Lemma tAdd_agrees r m : agree (serial (tAdd r m)) (QueueRepo_Add r m).
Proof.
  unfold tAdd, QueueRepo_Add. eapply agree_trans; [apply serial_bind|apply agree_bind; [apply serial_now|]].
  intros now. apply (snap_tree _ _ (insertAt r m now) (fun _ db =>
    let p := nextPosition r (dQueue db) in
    if negb (bool_decide (in_s 32 p)) then Err (EMsg "integer out of range")
    else if bool_decide (is_Some (dQueue db !! (r, p))) then Err (EUniqueViolation "media_queue_pkey")
    else if negb (bool_decide (is_Some (dItems db !! m)))
    then Err (EMsg "violates foreign key constraint")
    else Ok (mkQueueItem r p m (pgTime now), set_dQueue (<[(r, p) := (m, pgTime now)]> (dQueue db)) db))).
  intros _ db. unfold stmtOf, insertAt. cbv zeta. cbn [fst snd].
  repeat (case_bool_decide; cbn [negb]; try done).
Qed.

(** The renumbering changes nothing else. *)
Lemma renumber_elsewhere r ps q q' k :
  renumber r ps q = Ok q' -> (k.1 <> r \/ k.2 ∉ touched ps) -> q' !! k = q !! k.
Proof.
  revert q. induction ps as [|p ps IH]; intros q; simpl; [by intros [= <-]|].
  intros E Hk. assert (k.1 <> r \/ k.2 ∉ touched ps) as Hk'.
  { destruct Hk as [?|Hk]; [by left|right]. unfold touched in *. set_solver. }
  destruct (q !! (r, p)) as [row|] eqn:Ep; [|by apply IH].
  destruct (q !! (r, p - 1)) eqn:Ep1; [done|].
  rewrite (IH _ E Hk'). destruct k as [kr kp]. simpl in *.
  rewrite lookup_insert_ne, lookup_delete_ne; [done|..]; intros [= <- <-];
    (destruct Hk as [Hk|Hk]; [done|]); apply Hk; unfold touched.
  - set_solver.
  - apply elem_of_app. right. simpl. left.
Qed.

(** Writing the touched rows one after the other. *)
Lemma lookup_applyQueue (r : string) (q : gmap (string * Z) entry) (l : list Z) db k :
  dQueue (applyAll (map (fun p => MWQueue (r, p) (q !! (r, p))) l) db) !! k =
  if decide (k.1 = r /\ k.2 ∈ l) then q !! k else dQueue db !! k.
Proof.
  revert db. induction l as [|p l IH]; intros db; cbn [map].
  - rewrite decide_False; [done|]. by intros [_ ?%elem_of_nil].
  - unfold applyAll in *. cbn [foldl]. rewrite IH. destruct k as [kr kp]. simpl in *.
    destruct (decide (kr = r /\ kp ∈ l)) as [[-> Hin]|Hn].
    + rewrite decide_True; [done|]. split; [done|by right].
    + destruct (decide (kr = r /\ kp = p)) as [[-> ->]|Hne].
      * rewrite decide_True by (split; [done|by left]).
        destruct (q !! (r, p)); simpl; by rewrite ?lookup_insert_eq, ?lookup_delete_eq.
      * rewrite decide_False by (intros [-> [->|?]%elem_of_cons]; tauto).
        destruct (q !! (r, p)); simpl; [rewrite lookup_insert_ne|rewrite lookup_delete_ne];
          try done; intros [= -> ->]; tauto.
Qed.

Lemma applyQueue_items (r : string) (q : gmap (string * Z) entry) (l : list Z) db :
  dItems (applyAll (map (fun p => MWQueue (r, p) (q !! (r, p))) l) db) = dItems db.
Proof. revert db. induction l as [|p l IH]; intros db; [done|]. unfold applyAll in *. simpl. by rewrite IH. Qed.

Lemma tShiftDown_agrees r p : agree (serial (tShiftDown r p)) (shiftDown r p).
Proof.
  apply (snap_tree _ _ (shiftRows r) (fun n db =>
    match renumber r (scanOrder n (filter (fun x => p < x) (positions r (dQueue db)))) (dQueue db) with
    | Ok q => Ok (tt, set_dQueue q db)
    | Err e => Err e
    end)).
  intros n db. unfold stmtOf, shiftRows. cbn [fst snd]. set (ps := scanOrder _ _).
  destruct (renumber r ps (dQueue db)) as [q|e] eqn:E; [|done]. do 2 f_equal.
  destruct (applyAll _ db) as [items q'] eqn:Ea.
  assert (items = dItems db) as -> by (by rewrite <- (applyQueue_items r q (touched ps) db), Ea).
  unfold set_dQueue. f_equal. change q' with (dQueue (mkMediaDB (dItems db) q')). 
  apply map_eq. intros k. pose proof (lookup_applyQueue r q (touched ps) db k) as Hl. rewrite Ea in Hl. rewrite Hl.
  case_decide as Hk; [done|]. symmetry. apply (renumber_elsewhere r ps _ _ k E).
  destruct (decide (k.1 = r)); [right|by left]. tauto.
Qed.

Lemma tRemove_agrees r p : agree (serial (tRemove r p)) (QueueRepo_Remove r p).
Proof.
  pose proof tDeleteAt_agrees. pose proof tShiftDown_agrees. unfold tRemove, QueueRepo_Remove. agree_tac.
Qed.
Lemma addBody_agrees r m : agree (serial (addBody r m)) (addTx r m).
Proof.
  pose proof tAdd_agrees. unfold addBody, addTx, tGetMedia, MediaRepo_GetByID. agree_tac.
Qed.
End bodies.

(** ** Requests *)

Inductive media_tx : Type :=
| TxNewMedia (m : Media)
| TxAdd (roomID mediaID : string)
| TxRemove (roomID : string) (position : Z).

Inductive media_answer : Type :=
| MADone
| MAItem (i : QueueItem).

Definition media_body `{Env} `{PgScan} (op : media_tx) : mprog media_answer :=
  match op with
  | TxNewMedia m => tCreateMedia m ;;~ PRet MADone
  | TxAdd r m => i <~ addBody r m ;; PRet (MAItem i)
  | TxRemove r p => tRemove r p ;;~ PRet MADone
  end.

(** A removal overlaps with no other change of its queue; appends overlap with
    one another. *)
Definition media_compat (a b : media_tx) : bool :=
  match a, b with
  | TxRemove r _, TxRemove r' _ | TxRemove r _, TxAdd r' _ | TxAdd r _, TxRemove r' _ => negb (bool_decide (r = r'))
  | _, _ => true
  end.

Lemma media_compat_sym a b : media_compat a b = media_compat b a.
Proof. destruct a, b; simpl; try done; f_equal; by apply bool_decide_ext; split. Qed.

(** The queues have no gaps. *)
Definition dense (db : MediaDB) : Prop := exists Q, repr (dQueue db) Q.

Record queue_rely (op : media_tx) (L : list (mediaKey * lockMode)) (db db' : MediaDB) : Prop := {
  qr_grow : forall r m p e, op = TxAdd r m -> dQueue db !! (r, p) = Some e -> dQueue db' !! (r, p) = Some e;
  qr_row : forall k, (MKQueue k, ForUpdate) ∈ L -> dQueue db' !! k = dQueue db !! k;
  qr_whole : forall r n p, op = TxRemove r n -> dQueue db' !! (r, p) = dQueue db !! (r, p);
}.

Lemma queue_rely_refl op L db : queue_rely op L db db.
Proof. by split. Qed.
Lemma queue_rely_trans op L a b c : queue_rely op L a b -> queue_rely op L b c -> queue_rely op L a c.
Proof.
  intros H1 H2. split.
  - intros r m p e Hop He. eapply (qr_grow _ _ _ _ H2); [done|]. by eapply (qr_grow _ _ _ _ H1).
  - intros k Hk. rewrite (qr_row _ _ _ _ H2 k Hk). by apply (qr_row _ _ _ _ H1).
  - intros r n p Hop. rewrite (qr_whole _ _ _ _ H2 r n p Hop). by apply (qr_whole _ _ _ _ H1 r n p).
Qed.

(** A request that writes nothing, an item, or a new entry, does not disturb the
    others; nor does a removal those it may overlap with. *)
Lemma add_rely op op' r m p e L L' db :
  op = TxAdd r m -> media_compat op op' = true -> (MKQueue (r, p), ForUpdate) ∈ L -> clash L L' = false ->
  dQueue db !! (r, p) = None -> queue_rely op' L' db (applyMediaWrite (MWQueue (r, p) (Some e)) db).
Proof.
  intros -> Hop HL Hcl Hn. rewrite clash_false in Hcl. split; simpl.
  - intros r' m' p' e' _ He. rewrite lookup_insert_ne; [done|]. intros [= <- <-]. congruence.
  - intros k Hk. rewrite lookup_insert_ne; [done|]. intros <-. by specialize (Hcl _ _ _ HL Hk).
  - intros r' n p' ->. simpl in Hop. go_bool. rewrite lookup_insert_ne; [done|]. congruence.
Qed.

(** The end of the queue: the next position and everything before it. *)
Lemma dense_next r q Q :
  repr q Q -> 0 <= nextPosition r q /\ forall p, 0 <= p < nextPosition r q -> is_Some (q !! (r, p)).
Proof.
  intros Hr. rewrite (nextPosition_repr _ _ r Hr). split; [lia|]. intros p Hp.
  destruct Hr as [Hq _]. rewrite Hq. destruct (Z.leb_spec 0 p); [|lia]. apply lookup_lt_is_Some. lia.
Qed.

(** A free position all of whose predecessors are taken is the next one. *)
Lemma free_is_next r q Q p :
  repr q Q -> 0 <= p -> (forall x, 0 <= x < p -> is_Some (q !! (r, x))) -> q !! (r, p) = None ->
  p = Z.of_nat (length (Q !!! r)).
Proof.
  intros Hr Hp Hbelow Hn. destruct Hr as [Hq _]. rewrite Hq in Hn. destruct (Z.leb_spec 0 p); [|lia].
  apply lookup_ge_None in Hn. destruct (decide (p = Z.of_nat (length (Q !!! r)))) as [|Hne]; [done|].
  destruct (Hbelow (Z.of_nat (length (Q !!! r)))) as [e He]; [lia|]. rewrite Hq in He.
  destruct (Z.leb_spec 0 (Z.of_nat (length (Q !!! r)))); [|lia]. apply lookup_lt_Some in He. lia.
Qed.

Section requests.
Context `{Env} `{PgScan}.
Notation ok := (keepsOk dense media_compat queue_rely).

Lemma newMedia_ok m db : dense db -> ok (TxNewMedia m) (media_body (TxNewMedia m)) [] [] db.
Proof.
  intros Hi db1 Hi1 Hr1. cbn [applyAll foldl]. destruct (media_columnsOk m); [done|].
  case_bool_decide; [done|]. simpl. intros db2 Hi2 Hr2. split; [exact Hi2|]. intros op' L' _ _. by split.
Qed.

Lemma add_ok r m db : dense db -> ok (TxAdd r m) (media_body (TxAdd r m)) [] [] db.
Proof.
  intros Hi. set (op := TxAdd r m). unfold media_body, op at 2, addBody, tGetMedia.
  intros db1 Hi1 Hr1. simpl. destruct (scanMedia <$> dItems db1 !! m); [|done]. simpl.
  intros n n' db2 [Q2 Hi2] Hr2. cbn [applyAll foldl]. destruct (dense_next r _ _ Hi2) as [Hp0 Hbelow].
  set (p := nextPosition r (dQueue db2)) in *. clearbody p. simpl.
  intros db3 Hi3 Hr3. case_bool_decide as Hin; [|done]. simpl.
  case_bool_decide as Hfree; [done|]. apply eq_None_not_Some in Hfree.
  case_bool_decide as Hitem; [|done]. simpl. intros db4 [Q4 Hi4] Hr4.
  assert (dQueue db4 !! (r, p) = None) as Hfree4 by (rewrite (qr_row _ _ _ _ Hr4); [done|left]).
  split.
  - exists (<[r := Q4 !!! r ++ [(m, pgTime (env_now n))]]> Q4).
    assert (p = Z.of_nat (length (Q4 !!! r))) as Hp.
    { eapply free_is_next; [done..| |done]. intros x Hx. destruct (Hbelow x Hx) as [e He]. exists e.
      eapply (qr_grow _ _ _ _ Hr4), (qr_grow _ _ _ _ Hr3); done. }
    cbn. rewrite Hp. apply repr_add; [done|]. unfold in_s in Hin. lia.
  - intros op' L' Hop Hcl. apply (add_rely op op' r m p _ [(MKQueue (r, p), ForUpdate); (MKItem m, KeyShare)] L'); [done|exact Hop|left|exact Hcl|done].
Qed.

(** The rows of a removal, on the queue as it is at the commit. *)
Lemma removed_repr r (i : Z) ps q3 q4 Q4 q db4 :
  repr q4 Q4 -> dQueue db4 = q4 -> (forall p, q4 !! (r, p) = q3 !! (r, p)) -> is_Some (q3 !! (r, i)) ->
  ps ≡ₚ filter (fun p => i < p) (positions r (delete (r, i) q3)) ->
  renumber r ps (delete (r, i) q3) = Ok q ->
  dense (applyAll (MWQueue (r, i) None :: map (fun p => MWQueue (r, p) (q !! (r, p))) (touched ps)) db4).
Proof.
  intros Hrq Hdb Hsame Hrow Hps Hren.
  assert (exists j : nat, i = Z.of_nat j /\ (j < length (Q4 !!! r))%nat) as (j & -> & Hj).
  { rewrite <- Hsame in Hrow. destruct Hrow as [e He]. pose proof (repr_pos _ _ _ _ _ Hrq He). exists (Z.to_nat i). lia. }
  assert (forall p, delete (r, Z.of_nat j) q4 !! (r, p) = delete (r, Z.of_nat j) q3 !! (r, p)) as Hdel.
  { intros p. destruct (decide (p = Z.of_nat j)) as [->|Hne]; [by rewrite !lookup_delete_eq|].
    by rewrite !lookup_delete_ne by congruence. }
  assert (forall p, p ∈ ps <-> Z.of_nat j < p /\ is_Some (q3 !! (r, p))) as Hin.
  { intros p. rewrite Hps, list_elem_of_filter, elem_of_positions. split; intros [Hlt Hs]; (split; [done|]).
    - destruct (decide (p = Z.of_nat j)) as [->|Hne]; [lia|]. by rewrite lookup_delete_ne in Hs by congruence.
    - rewrite lookup_delete_ne; [done|]. intros [= ?]. lia. }
  assert (moving r (delete (r, Z.of_nat j) q3) q (list_to_set ps ∪ ∅)) as Hm.
  { eapply renumber_moves; [|apply moving_start|exact Hren]. split.
    - rewrite Hps. apply NoDup_filter, NoDup_elements.
    - intros p Hp. split; [set_solver|]. apply Hin in Hp as [Hlt Hs]. rewrite lookup_delete_ne; [done|]. intros [= ?]. lia. }
  exists (<[r := delete j (Q4 !!! r)]> Q4).
  change (applyAll (MWQueue (r, Z.of_nat j) None :: ?ws) db4) with
    (applyAll ws (applyMediaWrite (MWQueue (r, Z.of_nat j) None) db4)).
  eapply (repr_remove q4 Q4 r j _ (list_to_set ps ∪ ∅)); [done|done| |].
  - intros p. rewrite Hsame, <- Hin. set_solver.
  - destruct Hm as [Hc Hd]. split; [|intros p Hp; rewrite Hdel; by apply Hd].
    intros r' p. rewrite lookup_applyQueue. cbn [fst snd applyMediaWrite dQueue set_dQueue updQueue]. rewrite Hdb.
    destruct (decide (r' = r /\ p ∈ touched ps)) as [[-> Hp]|Hn].
    + rewrite (Hc r p). destruct (decide (r = r)) as [_|]; [|done]. by rewrite !Hdel.
    + destruct (decide (r' = r)) as [->|Hne]; [|done].
      pose proof (Hc r p) as Hcp. rewrite decide_True in Hcp by done.
      rewrite (renumber_elsewhere r ps _ _ (r, p) Hren) in Hcp by (right; tauto).
      rewrite !Hdel. exact Hcp.
Qed.

(** The writes of a removal stay in its room. *)
Lemma remove_rely (op' : media_tx) (r : string) (i : Z) (l : list Z) (q : gmap (string * Z) entry)
    (L L' : list (mediaKey * lockMode)) (db : MediaDB) :
  media_compat (TxRemove r i) op' = true -> clash L L' = false ->
  (MKQueue (r, i), ForUpdate) ∈ L -> (forall p, p ∈ l -> (MKQueue (r, p), ForUpdate) ∈ L) ->
  queue_rely op' L' db (applyAll (MWQueue (r, i) None :: map (fun p => MWQueue (r, p) (q !! (r, p))) l) db).
Proof.
  intros Hop Hcl Hi Hl. rewrite clash_false in Hcl.
  change (applyAll (MWQueue (r, i) None :: ?ws) db) with (applyAll ws (applyMediaWrite (MWQueue (r, i) None) db)).
  assert (forall r' p, r' <> r -> dQueue (applyAll (map (fun p => MWQueue (r, p) (q !! (r, p))) l)
            (applyMediaWrite (MWQueue (r, i) None) db)) !! (r', p) = dQueue db !! (r', p)) as Hother.
  { intros r' p Hne. rewrite lookup_applyQueue, decide_False by (simpl; tauto). simpl. rewrite lookup_delete_ne; congruence. }
  split.
  - intros r' m p e -> He. rewrite Hother; [done|]. simpl in Hop. go_bool. congruence.
  - intros [r' p] Hk. rewrite lookup_applyQueue. case_decide as Hd; simpl in Hd.
    + destruct Hd as [-> Hp]. by specialize (Hcl _ _ _ (Hl p Hp) Hk).
    + simpl. rewrite lookup_delete_ne; [done|]. intros [= <- <-]. by specialize (Hcl _ _ _ Hi Hk).
  - intros r' n p ->. rewrite Hother; [done|]. simpl in Hop. go_bool. congruence.
Qed.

**Required work:** Every line of the listing that includes "Hbelow" must be shown.

**Task response:**
  intros Hr Hp Hbelow Hn. destruct Hr as [Hq _]. rewrite Hq in Hn. destruct (Z.leb_spec 0 p); [|lia].
  destruct (Hbelow (Z.of_nat (length (Q !!! r)))) as [e He]; [lia|]. rewrite Hq in He.
  intros n n' db2 [Q2 Hi2] Hr2. cbn [applyAll foldl]. destruct (dense_next r _ _ Hi2) as [Hp0 Hbelow].
    { eapply free_is_next; [done..| |done]. intros x Hx. destruct (Hbelow x Hx) as [e He]. exists e.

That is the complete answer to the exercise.